OpenMP parallelism has been integrated throughout the entire SCF procedure and force calculations. Using the same number of physical cores but reducing the number of MPI processes while increasing the number of threads per process, offers several advantages. These include significantly reduced memory usage due to less data replication, improved scalability by enabling multiple cores to work on a single matrix operation, and faster communication due to the reduced number of MPI processes.
To enable threading within linear algebra operations, this version of the code requires specific linear algebra libraries, such as BLAS and LAPACK, as implemented in Intel oneAPI MKL. The LAPACK diagonalizer, which uses the divide-and-conquer algorithm, ensures that the cost of the linear algebra step remains consistent across all SCF cycles, unlike in previous executables where the first cycle was more expensive.
The OpenMP-enabled version of the code shares similar considerations with the standard Pcrystal executable. It is best suited for small to medium-sized systems but can also be effectively used on larger hardware architectures without compromising scalability, up to the point where the number of MPI processes matches the number of k points (or irreducible representations). It is recommended not to exceed 4 to 8 threads per process to maintain optimal performance.
The massively parallel (MPP) version of the code is significantly different from the others. It employs the ScaLAPACK library (from Intel oneAPI MKL) to enable highly scalable linear algebra operations across many processes. This scalability makes the linear algebra step of the SCF procedure extremely efficient on large-scale hardware. However, due to the increased complexity of the algorithm, the layer of parallelism over symmetry irreducible representations, present in other versions, is not available.

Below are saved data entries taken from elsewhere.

(* ===== verification/Decision.v ===== *)
(** * The node admission decision and its driver
    (ucloud_sandboxes/admission_decision.py and the guard, reservation and growth
    accounting of direct_service.py)

    [gate] and [decide] are the pure decision; [guard_pass] is one round of
    [_active_admission_guard] and [guard_loop] the loop.  A round reads the
    clock, the node and a metrics sample, all of which another thread can change
    between rounds, so each round's readings are an input.  Monotonic clock
    readings are finite: rationals. *)
From S2P Require Import Prelude PyFloat Resources Transitions.
From Stdlib Require Import QArith Qminmax Lqa.
Local Close Scope Q_scope.
Local Open Scope Z_scope.

Definition RETRY_SECONDS : Q := 21 # 100.
Definition CLOSED : string := "direct node admission is closed".
Definition SHAPE : string := "sandbox CPU or memory request exceeds the physical node shape".
Definition PROJECTED : string := "node memory headroom is reserved by in-flight transitions".
Definition PROJECTED_RAM : string :=
  "node RAM backing headroom is reserved by in-flight transitions".
Definition MIB : Z := 1024 ^ 2.

Record AdmissionNode := mkANode {
  an_admission_open : bool;
  an_capacity : option ResourceQuantity;
  ram_backing_configured : bool
}.

(** A request without a cost has no owner in the code; it is never read then. *)
Record AdmissionRequest := mkARequest {
  ar_node : AdmissionNode;
  ar_owner : owner_id;
  ar_requested : ResourceQuantity;
  ar_cost : option TransitionCost;
  check_shape : bool;
  check_memory_pressure : bool;
  deadline : Q;
  now : Q;
  previous_error : option string
}.

Inductive Decision :=
| Grant
| Wait (reason : string) (seconds : Q)
| Refuse (reason : string) (closed : bool).

(** The payload of a [Refuse]: the fences return one or [None]. *)
Abbreviation refusal := (string * bool)%type.

Definition fences (q : AdmissionRequest) : option refusal :=
  if negb (an_admission_open (ar_node q)) then Some (CLOSED, true)
  else match an_capacity (ar_node q) with
       | Some capacity =>
           if check_shape q && negb (dynamic_request_fits (ar_requested q) rq_zero capacity)
           then Some (SHAPE, false) else None
       | None => None
       end.

Definition late (q : AdmissionRequest) : option refusal :=
  match previous_error q with
  | Some e => if Qle_bool (deadline q) (now q) then Some (e, false) else None
  | None => None
  end.

Definition gate (q : AdmissionRequest) : option refusal :=
  match fences q with Some d => Some d | None => late q end.

(** Pressure is judged against the transition's own footprint when known. *)
Definition pressure_request (q : AdmissionRequest) : ResourceQuantity :=
  match ar_cost q with
  | Some c =>
      match memory_bytes c with
      | Some b => mkRQ (vcpu (ar_requested q)) ((b + MIB - 1) / MIB) 0
      | None => ar_requested q
      end
  | None => ar_requested q
  end.

Definition headroom (m : NodeRuntimeMetrics) : Z :=
  if 0 <? memory_total_mb m
  then Z.max 0 (memory_available_mb m - PHYSICAL_MEMORY_FLOOR_MB) * MIB else 0.

(** [None]: no RAM backing is configured, so nothing bounds it. *)
Definition ram_available (m : NodeRuntimeMetrics) (configured : bool) : option Z :=
  match memory_backing m with
  | Some b => Some (default 0 (available_bytes b))
  | None => if configured then Some 0 else None
  end.

(** The projection block: the error it leaves, and whether it set one. *)
Definition project (m : NodeRuntimeMetrics) (l : TransitionLedger) (q : AdmissionRequest)
    (c : TransitionCost) (error : option string) : option string * bool :=
  let '(error, projected_error) :=
    if (memory_total_mb m <=? 0)
       || (headroom m <? projected_memory_bytes l (ar_owner q) c MemoryBytes)
    then (Some PROJECTED, true) else (error, false) in
  match ram_available m (ram_backing_configured (ar_node q)) with
  | Some available =>
      if available <? projected_memory_bytes l (ar_owner q) c RamBackingBytes
      then (Some PROJECTED_RAM, true) else (error, projected_error)
  | None => (error, projected_error)
  end.

Definition memory_wait (metrics : option NodeRuntimeMetrics) (q : AdmissionRequest) : bool :=
  match ar_cost q, metrics with
  | Some c, Some m =>
      bool_decide (kind c = STARTUP ∨ kind c = RESTORE) && (0 <? memory_total_mb m)
      && negb (is_none (dynamic_pressure_error metrics (pressure_request q) false
                          (check_memory_pressure q)))
  | _, _ => false
  end.

(** The pressure and projection part of [decide], after the fences. *)
Definition admission_pressure (metrics : option NodeRuntimeMetrics) (l : TransitionLedger)
    (q : AdmissionRequest) : option string * bool :=
  let capacity := an_capacity (ar_node q) in
  let pressure_error :=
    if is_none capacity then None
    else dynamic_pressure_error metrics (pressure_request q) false (check_memory_pressure q) in
  match ar_cost q, capacity, metrics with
  | Some c, Some _, Some m => project m l q c pressure_error
  | _, _, _ => (pressure_error, false)
  end.

Definition decide_admission (metrics : option NodeRuntimeMetrics) (l : TransitionLedger)
    (q : AdmissionRequest) : Decision :=
  match fences q with
  | Some (reason, closed) => Refuse reason closed
  | None =>
      let '(pressure_error, projected_error) := admission_pressure metrics l q in
      match late q with
      | Some (reason, closed) => Refuse reason closed
      | None =>
          match pressure_error with
          | None => Grant
          | Some e =>
              if negb (projected_error || memory_wait metrics q)
                 || Qle_bool (deadline q) (now q + RETRY_SECONDS)%Q
              then Refuse e false
              else Wait e (Qmin RETRY_SECONDS (deadline q - now q)%Q)
          end
      end
  end.

(** ** The driver: direct_service.py *)

(** [Refuse.error], and what [validate_owner] raises. *)
Inductive admission_exn :=
| AdmissionClosedError (msg : string)
| CapacityUnavailableError (msg : string)
| OwnerError (msg : string).

Definition refuse_error (reason : string) (closed : bool) : admission_exn :=
  if closed then AdmissionClosedError reason else CapacityUnavailableError reason.

(** What one round observes: the clock and the node under the lock, the sample
    and the owner's validation outside it, the requoted cost (read only when the
    caller has a [transition_cost_provider]), then the node and clock again.  [p_refresh] is
    the recomputed forecasts when the credit had expired. *)
Record pass := mkPass {
  p_now : Q;
  p_open : bool;
  p_capacity : option ResourceQuantity;
  p_metrics : option NodeRuntimeMetrics;
  p_owner_error : option string;
  p_cost : TransitionCost;
  p_open2 : bool;
  p_capacity2 : option ResourceQuantity;
  p_provider_changed : bool;
  p_refresh : option (list (owner_id * option TransitionCost));
  p_ram_configured : bool;
  p_now2 : Q
}.

Definition set_node (q : AdmissionRequest) (n : AdmissionNode) : AdmissionRequest :=
  mkARequest n (ar_owner q) (ar_requested q) (ar_cost q) (check_shape q)
    (check_memory_pressure q) (deadline q) (now q) (previous_error q).
Definition set_now (q : AdmissionRequest) (t : Q) : AdmissionRequest :=
  mkARequest (ar_node q) (ar_owner q) (ar_requested q) (ar_cost q) (check_shape q)
    (check_memory_pressure q) (deadline q) t (previous_error q).
Definition set_cost (q : AdmissionRequest) (c : option TransitionCost) : AdmissionRequest :=
  mkARequest (ar_node q) (ar_owner q) (ar_requested q) c (check_shape q)
    (check_memory_pressure q) (deadline q) (now q) (previous_error q).
Definition set_previous (q : AdmissionRequest) (e : string) : AdmissionRequest :=
  mkARequest (ar_node q) (ar_owner q) (ar_requested q) (ar_cost q) (check_shape q)
    (check_memory_pressure q) (deadline q) (now q) (Some e).

(** [_refresh_growth_forecasts_locked]: forget every forecast, then set each. *)
Definition refresh_forecasts (l : TransitionLedger)
    (costs : list (owner_id * option TransitionCost)) : TransitionLedger :=
  foldl (λ l oc, set_growth_forecast l oc.1 oc.2) (set_growth_forecasts l []) costs.

Inductive pass_result :=
| Granted (m : option NodeRuntimeMetrics) (q : AdmissionRequest) (l : TransitionLedger)
| Raised (e : admission_exn)
| Waiting (q : AdmissionRequest) (l : TransitionLedger).

(** Before deciding: current forecasts, this owner's requoted demand, and
    whether RAM backing is configured. *)
Definition charge_forecasts (provider : bool) (l : TransitionLedger) (q : AdmissionRequest)
    (metrics : option NodeRuntimeMetrics) (p : pass) : AdmissionRequest * TransitionLedger :=
  match ar_cost q, p_capacity2 p, metrics with
  | Some c, Some _, Some _ =>
      let l := match p_refresh p with Some costs => refresh_forecasts l costs | None => l end in
      let l := if provider then refresh_wait_cost l (ar_owner q) c else l in
      (set_node q (mkANode (p_open2 p) (p_capacity2 p) (p_ram_configured p)), l)
  | _, _, _ => (q, l)
  end.

(** The second lock section. *)
Definition guard_second (provider : bool) (l : TransitionLedger) (q : AdmissionRequest)
    (metrics : option NodeRuntimeMetrics) (p : pass) : pass_result :=
  let q := set_node q (mkANode (p_open2 p) (p_capacity2 p) false) in
  match fences q with
  | Some (reason, closed) => Raised (refuse_error reason closed)
  | None =>
      if negb (is_none (p_capacity2 p)) && p_provider_changed p
      then Raised (CapacityUnavailableError
             "direct node runtime metrics provider changed during admission")
      else
        let '(q, l) := charge_forecasts provider l q metrics p in
        match decide_admission metrics l (set_now q (p_now2 p)) with
        | Grant => Granted metrics q l
        | Refuse reason closed => Raised (refuse_error reason closed)
        | Wait reason _ => Waiting (set_previous q reason) l
        end
  end.

Definition guard_pass (provider : bool) (l : TransitionLedger) (q : AdmissionRequest)
    (p : pass) : pass_result :=
  let q := set_now (set_node q (mkANode (p_open p) (p_capacity p) false)) (p_now p) in
  match gate q with
  | Some (reason, closed) => Raised (refuse_error reason closed)
  | None =>
      let metrics := if is_none (p_capacity p) then None else p_metrics p in
      match p_owner_error p with
      | Some e => Raised (OwnerError e)
      | None =>
          let q := if provider then set_cost q (Some (p_cost p)) else q in
          guard_second provider l q metrics p
      end
  end.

The MPP code is not optimized for memory or time efficiency on small hardware architectures. However, by distributing memory among multiple processes, it reduces the memory-per-core requirement, enabling calculations on large and very large systems that would be challenging or impossible with the standard parallel version. This code is ideal for use in environments with extensive HPC resources.

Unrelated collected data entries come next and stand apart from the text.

(* ===== verification/DiskClaims.v ===== *)
(** * Physical disk claims and hibernation reservations
    (ucloud_sandboxes/disk_claims.py, the reservation arithmetic of hibernation.py
    and requested_resources of sandbox.py)

    Sizes are in bytes or MiB as in the code; Python's [//] and [%] with a
    positive divisor are [Z.div] and [Z.modulo]. *)
From S2P Require Import Prelude PyFloat Resources.
Local Open Scope Z_scope.

Definition DC_MIB : Z := 1024 ^ 2.
Definition IDLE_MEMORY_CLAIM_MB : Z := 64.
Definition CAPTURE_OVERHEAD_MB : Z := 64.
Definition CAPTURE_SETTLE_SLACK_MB : Z := 1.
Definition MIN_WORKSPACE_GRANT_MB : Z := 512.
Definition GROWTH_MIN_FREE_MB : Z := 256.
Definition GROWTH_MIN_STEP_MB : Z := 512.
Definition HIBERNATION_ALLOCATOR_CHUNK_MB : Z := 1024.
Definition HIBERNATION_FIXED_OVERHEAD_MB : Z := 64.

(** [-(-a // b)], the ceiling of a quotient. *)
Definition neg_floor_div (a b : Z) : Z := - (- a / b).

Definition validate_nonnegative_int (label : string) (value : Z) : res Z :=
  raise_if (value <? 0) (ValueError (label +:+ " must be a non-negative integer")) (Ok value).

Definition validate_positive_int (label : string) (value : Z) : res Z :=
  (let! v := validate_nonnegative_int label value in
   raise_if (v =? 0) (ValueError (label +:+ " must be positive")) (Ok v))%py.

Definition hibernation_memory_backing_reservation_mb (memory_mb allocator_chunk_mb : Z) : res Z :=
  (let! memory_mb := validate_positive_int "memory_mb" memory_mb in
   let! chunk := validate_positive_int "allocator_chunk_mb" allocator_chunk_mb in
   Ok ((memory_mb / chunk + 1) * chunk))%py.

Record HibernationDiskReservation := mkReservation {
  hr_workspace_mb : Z;
  hr_memory_backing_mb : Z;
  hr_private_checkpoint_mb : Z;
  hr_overhead_mb : Z
}.

(** [__post_init__] *)
Definition reservation_init (w m p o : Z) : res HibernationDiskReservation :=
  (let! w := validate_positive_int "workspace_mb" w in
   let! m := validate_positive_int "memory_backing_mb" m in
   let! p := validate_nonnegative_int "private_checkpoint_mb" p in
   let! o := validate_nonnegative_int "overhead_mb" o in
   Ok (mkReservation w m p o))%py.

Definition reservation_total_mb (r : HibernationDiskReservation) : Z :=
  hr_workspace_mb r + hr_memory_backing_mb r + hr_private_checkpoint_mb r + hr_overhead_mb r.

Definition for_sandbox (memory_mb writable_disk_mb allocator_chunk_mb : Z)
    (private_pages_mb : option Z) (fixed_overhead_mb : Z) : res HibernationDiskReservation :=
  (let! memory_mb := validate_positive_int "memory_mb" memory_mb in
   let! writable_disk_mb := validate_positive_int "writable_disk_mb" writable_disk_mb in
   let! private_pages_mb :=
     validate_nonnegative_int "private_pages_mb" (default memory_mb private_pages_mb) in
   let! fixed_overhead_mb := validate_nonnegative_int "fixed_overhead_mb" fixed_overhead_mb in
   let! backing := hibernation_memory_backing_reservation_mb memory_mb allocator_chunk_mb in
   reservation_init writable_disk_mb backing private_pages_mb fixed_overhead_mb)%py.

Definition hibernation_disk_reservation_mb (memory_mb writable_disk_mb allocator_chunk_mb : Z)
    (private_pages_mb : option Z) (fixed_overhead_mb : Z) : res Z :=
  (let! r := for_sandbox memory_mb writable_disk_mb allocator_chunk_mb private_pages_mb
               fixed_overhead_mb in
   Ok (reservation_total_mb r))%py.

(** The fields of [SandboxSpec] the resource accounting reads. *)
Record SandboxSpec := mkSpec {
  spec_cpus : option float;
  spec_memory_mb : option Z;
  spec_disk_mb : option Z;
  parkable : bool
}.

Definition requested_resources (s : SandboxSpec) : res ResourceQuantity :=
  (let! disk :=
     if parkable s then
       match spec_memory_mb s, spec_disk_mb s with
       | Some m, Some d =>
           hibernation_disk_reservation_mb m d HIBERNATION_ALLOCATOR_CHUNK_MB None
             HIBERNATION_FIXED_OVERHEAD_MB
       | _, _ => Raise (ValueError "parkable sandbox resources require memory_mb and disk_mb")
       end
     else Ok (default 0 (spec_disk_mb s)) in
   Ok (mkRQ (default (of_int 0) (spec_cpus s)) (default 0 (spec_memory_mb s)) disk))%py.

(** direct_registry.py *)
Record DiskClaim := mkDiskClaim { dc_workspace_mb : Z; dc_memory_mb : Z }.

Definition disk_claim_init (w m : Z) : res DiskClaim :=
  raise_if ((w <? 0) || (m <? 0))
    (ValueError "disk claim components must be non-negative integers") (Ok (mkDiskClaim w m)).

Definition claim_total_mb (c : DiskClaim) : Z := dc_workspace_mb c + dc_memory_mb c.

Record DiskClaimPolicy := mkPolicy { workspace_grant_mb : Z; demonstrated_memory : bool }.

(** [__post_init__] *)
Definition policy_init (g : Z) (demonstrated : bool) : res DiskClaimPolicy :=
  raise_if (negb (g =? 0) && (g <? MIN_WORKSPACE_GRANT_MB))
    (ValueError "workspace grant must be 0 or at least 512 MiB") (Ok (mkPolicy g demonstrated)).

Definition enabled (p : DiskClaimPolicy) : bool :=
  negb (workspace_grant_mb p =? 0) || demonstrated_memory p.

Definition workspace_grant (p : DiskClaimPolicy) (s : SandboxSpec) : res Z :=
  match spec_disk_mb s with
  | None => Raise (AssertionError "spec.disk_mb is not None")
  | Some d => Ok ((if workspace_grant_mb p =? 0 then d else Z.min d (workspace_grant_mb p)) * DC_MIB)
  end.

Definition initial_claim (p : DiskClaimPolicy) (s : SandboxSpec) : res (option DiskClaim) :=
  if negb (enabled p) || negb (parkable s) then Ok None else
  match spec_disk_mb s with
  | None => Raise (AssertionError "spec.disk_mb is not None")
  | Some d =>
      (let! requested := requested_resources s in
       let! grant := workspace_grant p s in
       let! claim := disk_claim_init (grant / DC_MIB)
         (if demonstrated_memory p then IDLE_MEMORY_CLAIM_MB else disk_mb requested - d) in
       Ok (Some claim))%py
  end.

(** The two figures of [advertised]. *)
Definition advertised (p : DiskClaimPolicy) : Z * Z :=
  (workspace_grant_mb p, if demonstrated_memory p then IDLE_MEMORY_CLAIM_MB else 0).

Definition capture_claim_mb (base_bytes filestore_bytes : Z) : Z :=
  neg_floor_div (base_bytes + filestore_bytes) DC_MIB + CAPTURE_OVERHEAD_MB.

Definition settled_claim_mb (allocated_bytes : Z) : Z :=
  neg_floor_div allocated_bytes DC_MIB + CAPTURE_SETTLE_SLACK_MB.

Definition next_grant (granted free ceiling : Z) : option Z :=
  if ceiling <=? granted then None
  else if Z.max (GROWTH_MIN_FREE_MB * DC_MIB) (granted / 4) <=? free then None
  else
    let step := Z.max (GROWTH_MIN_STEP_MB * DC_MIB) (granted / 2) in
    let target := Z.min ceiling (granted + step) in
    Some (target - target mod DC_MIB).

(** ** Properties *)

Lemma next_grant_step granted free ceiling g :
  (DC_MIB | granted) → (DC_MIB | ceiling) → 0 ≤ granted →
  next_grant granted free ceiling = Some g →
  (DC_MIB | g) ∧ granted < g ≤ ceiling ∧ (g < ceiling → granted + GROWTH_MIN_STEP_MB * DC_MIB ≤ g).
Proof.
  intros [a ->] [b ->] Hpos. unfold next_grant, GROWTH_MIN_STEP_MB, GROWTH_MIN_FREE_MB.
  destruct (b * DC_MIB <=? a * DC_MIB) eqn:Ec; [done|]. destruct (_ <=? free); [done|].
  intros [= <-]. bools.
  set (half := a * DC_MIB / 2). assert (0 ≤ half) by (apply Z.div_pos; lia).
  set (target := Z.min _ _). pose proof (Z.mod_pos_bound target DC_MIB ltac:(done)) as Hm.
  assert (DC_MIB | target - target mod DC_MIB) as Hd.
  { exists (target / DC_MIB). rewrite (Z.mod_eq target DC_MIB) by done. lia. }
  split; [done|]. destruct Hd as [k Hk]. unfold target in *. unfold DC_MIB in *. lia.
Qed.

(** A run of growths toward a fixed ceiling, at whatever free space each probe
    saw. *)
Inductive growth_run (ceiling : Z) : Z → list Z → Prop :=
| growth_done g : growth_run ceiling g []
| growth_more g free g' gs :
    next_grant g free ceiling = Some g' → growth_run ceiling g' gs → growth_run ceiling g (g' :: gs).

(** Workspace growth makes progress and stops: from a MiB-aligned grant and
    ceiling every growth is aligned, strictly larger, within the ceiling, and at
    least 512 MiB unless it reaches the ceiling; so a workspace grows only
    boundedly often.  A full filesystem below its ceiling always grows. *)
Theorem workspace_growth_converges ceiling g gs :
  (DC_MIB | g) → (DC_MIB | ceiling) → 0 ≤ g → growth_run ceiling g gs →
  StronglySorted Z.lt (g :: gs) ∧ Forall (λ g', (DC_MIB | g') ∧ g' ≤ ceiling) gs ∧
  (g ≤ ceiling → (Z.of_nat (length gs) - 1) * (GROWTH_MIN_STEP_MB * DC_MIB) ≤ ceiling - g) ∧
  (g < ceiling → next_grant g 0 ceiling ≠ None).
Proof.
  intros Hg Hc Hpos Hrun. split_and!.
  4:{ intros Hlt. unfold next_grant. rewrite (proj2 (Z.leb_gt _ _)) by lia.
      by rewrite (proj2 (Z.leb_gt _ _)) by (unfold GROWTH_MIN_FREE_MB, DC_MIB; lia). }
  all: induction Hrun as [g|g free g' gs E Hrun IH]; [repeat constructor; unfold GROWTH_MIN_STEP_MB, DC_MIB; simpl; lia|].
  all: destruct (next_grant_step _ _ _ _ Hg Hc Hpos E) as (Ha & Hb & Hs); specialize (IH Ha ltac:(lia)).
  - constructor; [done|]. constructor; [lia|]. apply StronglySorted_inv in IH as [_ IH].
    eapply Forall_impl; [exact IH|]. simpl. lia.
  - constructor; [split; [done|lia]|done].
  - intros _. specialize (IH ltac:(lia)). destruct gs as [|g'' gs]; [simpl; lia|].
    inversion Hrun as [|? free' ? ? E' ?]; subst.
    assert (g' < ceiling).
    { unfold next_grant in E'. destruct (ceiling <=? g') eqn:El; [done|]. bools. lia. }
    specialize (Hs ltac:(lia)). unfold GROWTH_MIN_STEP_MB, DC_MIB in *. cbn [length] in *. lia.
Qed.

Lemma workspace_growth_converges_witness :
  StronglySorted Z.lt [512 * DC_MIB; 1024 * DC_MIB; 1500 * DC_MIB].
Proof.
  apply (workspace_growth_converges (1500 * DC_MIB)); [by exists 512|by exists 1500|done|].
  repeat (eapply (growth_more _ _ 0); [reflexivity|]). constructor.
Defined.

Lemma neg_floor_div_bounds a : a ≤ neg_floor_div a DC_MIB * DC_MIB < a + DC_MIB.
Proof.
  unfold neg_floor_div. pose proof (Z.div_mod (- a) DC_MIB ltac:(done)).
  pose proof (Z.mod_pos_bound (- a) DC_MIB ltac:(done)). unfold DC_MIB in *. lia.
Qed.

(** The capture reservation is an upper bound, never an estimate: the space
    claimed at park admission covers the memory image, the filestore and the
    whole fixed overhead, wastes less than one MiB beyond that, and also covers
    settling any checkpoint that stays 1 MiB inside the overhead. *)
Theorem capture_claim_covers base filestore allocated :
  base + filestore + CAPTURE_OVERHEAD_MB * DC_MIB ≤ capture_claim_mb base filestore * DC_MIB
  < base + filestore + CAPTURE_OVERHEAD_MB * DC_MIB + DC_MIB ∧
  (allocated ≤ base + filestore + (CAPTURE_OVERHEAD_MB - CAPTURE_SETTLE_SLACK_MB) * DC_MIB →
   settled_claim_mb allocated ≤ capture_claim_mb base filestore).
Proof.
  unfold capture_claim_mb, settled_claim_mb, CAPTURE_OVERHEAD_MB, CAPTURE_SETTLE_SLACK_MB.
  pose proof (neg_floor_div_bounds (base + filestore)). pose proof (neg_floor_div_bounds allocated).
  unfold DC_MIB in *. lia.
Qed.

Lemma validate_positive_Ok label v : 0 < v → validate_positive_int label v = Ok v.
Proof.
  intros Hv. unfold validate_positive_int, validate_nonnegative_int.
  rewrite (proj2 (Z.ltb_ge _ _)) by lia. simpl. by rewrite (proj2 (Z.eqb_neq _ _)) by lia.
Qed.
Lemma validate_nonnegative_Ok label v : 0 ≤ v → validate_nonnegative_int label v = Ok v.
Proof. intros Hv. unfold validate_nonnegative_int. by rewrite (proj2 (Z.ltb_ge _ _)) by lia. Qed.

Lemma backing_covers m : 0 < m → m < (m / 1024 + 1) * 1024 ≤ m + 1024.
Proof.
  intros Hm. pose proof (Z.div_mod m 1024 ltac:(done)). pose proof (Z.mod_pos_bound m 1024 ltac:(done)). lia.
Qed.

Lemma requested_resources_parkable s m d :
  parkable s = true → spec_memory_mb s = Some m → spec_disk_mb s = Some d → 0 < m → 0 < d →
  ∃ r, requested_resources s = Ok r ∧ memory_mb r = m ∧
    disk_mb r = d + (m / 1024 + 1) * 1024 + m + HIBERNATION_FIXED_OVERHEAD_MB.
Proof.
  intros Hp Hm Hd Hm0 Hd0. pose proof (backing_covers m Hm0).
  unfold requested_resources, hibernation_disk_reservation_mb, for_sandbox,
    hibernation_memory_backing_reservation_mb, reservation_init,
    HIBERNATION_ALLOCATOR_CHUNK_MB, HIBERNATION_FIXED_OVERHEAD_MB.
  rewrite Hp, Hm, Hd. cbn [default from_option].
  repeat first [rewrite validate_positive_Ok by lia|rewrite validate_nonnegative_Ok by lia|cbn [res_bind]].
  eexists. done.
Qed.

(** A dynamic claim never starts above the reservation it replaces: under
    any valid policy that is enabled, every parkable sandbox gets a claim whose
    workspace is positive and within its disk limit and whose total is at most
    the disk the gateway reserved for it. *)
Theorem initial_claim_within_reservation g dem p s m d :
  policy_init g dem = Ok p → enabled p = true → parkable s = true →
  spec_memory_mb s = Some m → spec_disk_mb s = Some d → 0 < m → 0 < d →
  ∃ c r, initial_claim p s = Ok (Some c) ∧ requested_resources s = Ok r ∧
    0 < dc_workspace_mb c ≤ d ∧ 0 < dc_memory_mb c ∧ claim_total_mb c ≤ disk_mb r ∧
    workspace_grant p s = Ok (dc_workspace_mb c * DC_MIB).
Proof.
  intros Hp He Hpk Hm Hd Hm0 Hd0. unfold policy_init in Hp. bools. simplify_eq.
  destruct (requested_resources_parkable s m d) as (r & Hr & _ & Hrd); try done.
  pose proof (backing_covers m Hm0). unfold initial_claim. rewrite He, Hpk, Hd, Hr. simpl.
  unfold workspace_grant. rewrite Hd. simpl. set (w := if g =? 0 then d else Z.min d g).
  assert (0 < w ≤ d) as Hw.
  { unfold w. apply andb_false_iff in H. unfold MIN_WORKSPACE_GRANT_MB in H.
    destruct (g =? 0) eqn:Eg; [lia|]. destruct H; bools; simpl in *; [done|lia]. }
  rewrite Z.div_mul by done. set (mm := if dem then _ else _).
  assert (0 < mm ∧ w + mm ≤ disk_mb r) as [Hmm Ht].
  { unfold mm, IDLE_MEMORY_CLAIM_MB. unfold HIBERNATION_FIXED_OVERHEAD_MB in Hrd. destruct dem; lia. }
  unfold disk_claim_init. rewrite !(proj2 (Z.ltb_ge _ _)) by lia. simpl.
  eexists _, r. split_and!; try done; simpl; try lia.
Qed.

Lemma initial_claim_within_reservation_witness :
  ∃ c r, initial_claim (mkPolicy 512 true) (mkSpec (Some (of_int 1)) (Some 2048) (Some 4096) true)
         = Ok (Some c) ∧
    requested_resources (mkSpec (Some (of_int 1)) (Some 2048) (Some 4096) true) = Ok r ∧
    0 < dc_workspace_mb c ≤ 4096 ∧ 0 < dc_memory_mb c ∧ claim_total_mb c ≤ disk_mb r ∧
    workspace_grant (mkPolicy 512 true) (mkSpec (Some (of_int 1)) (Some 2048) (Some 4096) true)
    = Ok (dc_workspace_mb c * DC_MIB).
Proof.
  by apply (initial_claim_within_reservation 512 true (mkPolicy 512 true)
    (mkSpec (Some (of_int 1)) (Some 2048) (Some 4096) true) 2048 4096).
Defined.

Within the MPP code, there are two parallelization logics for handling k points during the SCF process: "allk" and "splitk."
This is the default execution mode, where k points are processed sequentially. All available MPI processes collaborate on operations for a single Hamiltonian matrix at a time.
In this mode, all k points are processed simultaneously, with subsets of processes working on different Hamiltonian matrices concurrently. This mode is automatically activated when the number of MPI processes matches a specific key number:
\[ \begin{equation} N \text{ processes} = (nR + 2 nC) \times \text{non-prime integer (4,6,8,9…)} \end{equation} \]
where nR and nC represent the number of real and complex k points, respectively.
The splitk mode is more efficient than allk, making it the preferred choice when possible. However, it requires an even larger number of processes.
The exact number needed can be determined by performing a testrun: the output will indicate the exact number of processes required for the splitk logic,search for the string: “parallelism”
For reference the output will be as this:
*******************************************************************************
*******************************************************************************
Please, consider that for this calculation a double level of parallelism
can be exploited by using a number of processors given by:
N_proc = 27 x a_non_prime_integer (as 4, or 6, or 8, or 9, ...)
For instance, N_proc = 108, or 162, or 216, or 243, or ...
N_proc = 1728, or 3456, or 6912, or 13824, or ...
N_proc = 27648, or 55296, or ...
*******************************************************************************
*******************************************************************************
The MPP code also supports OpenMP directives, with considerations similar to those outlined for the OpenMP-enabled versions of other executables.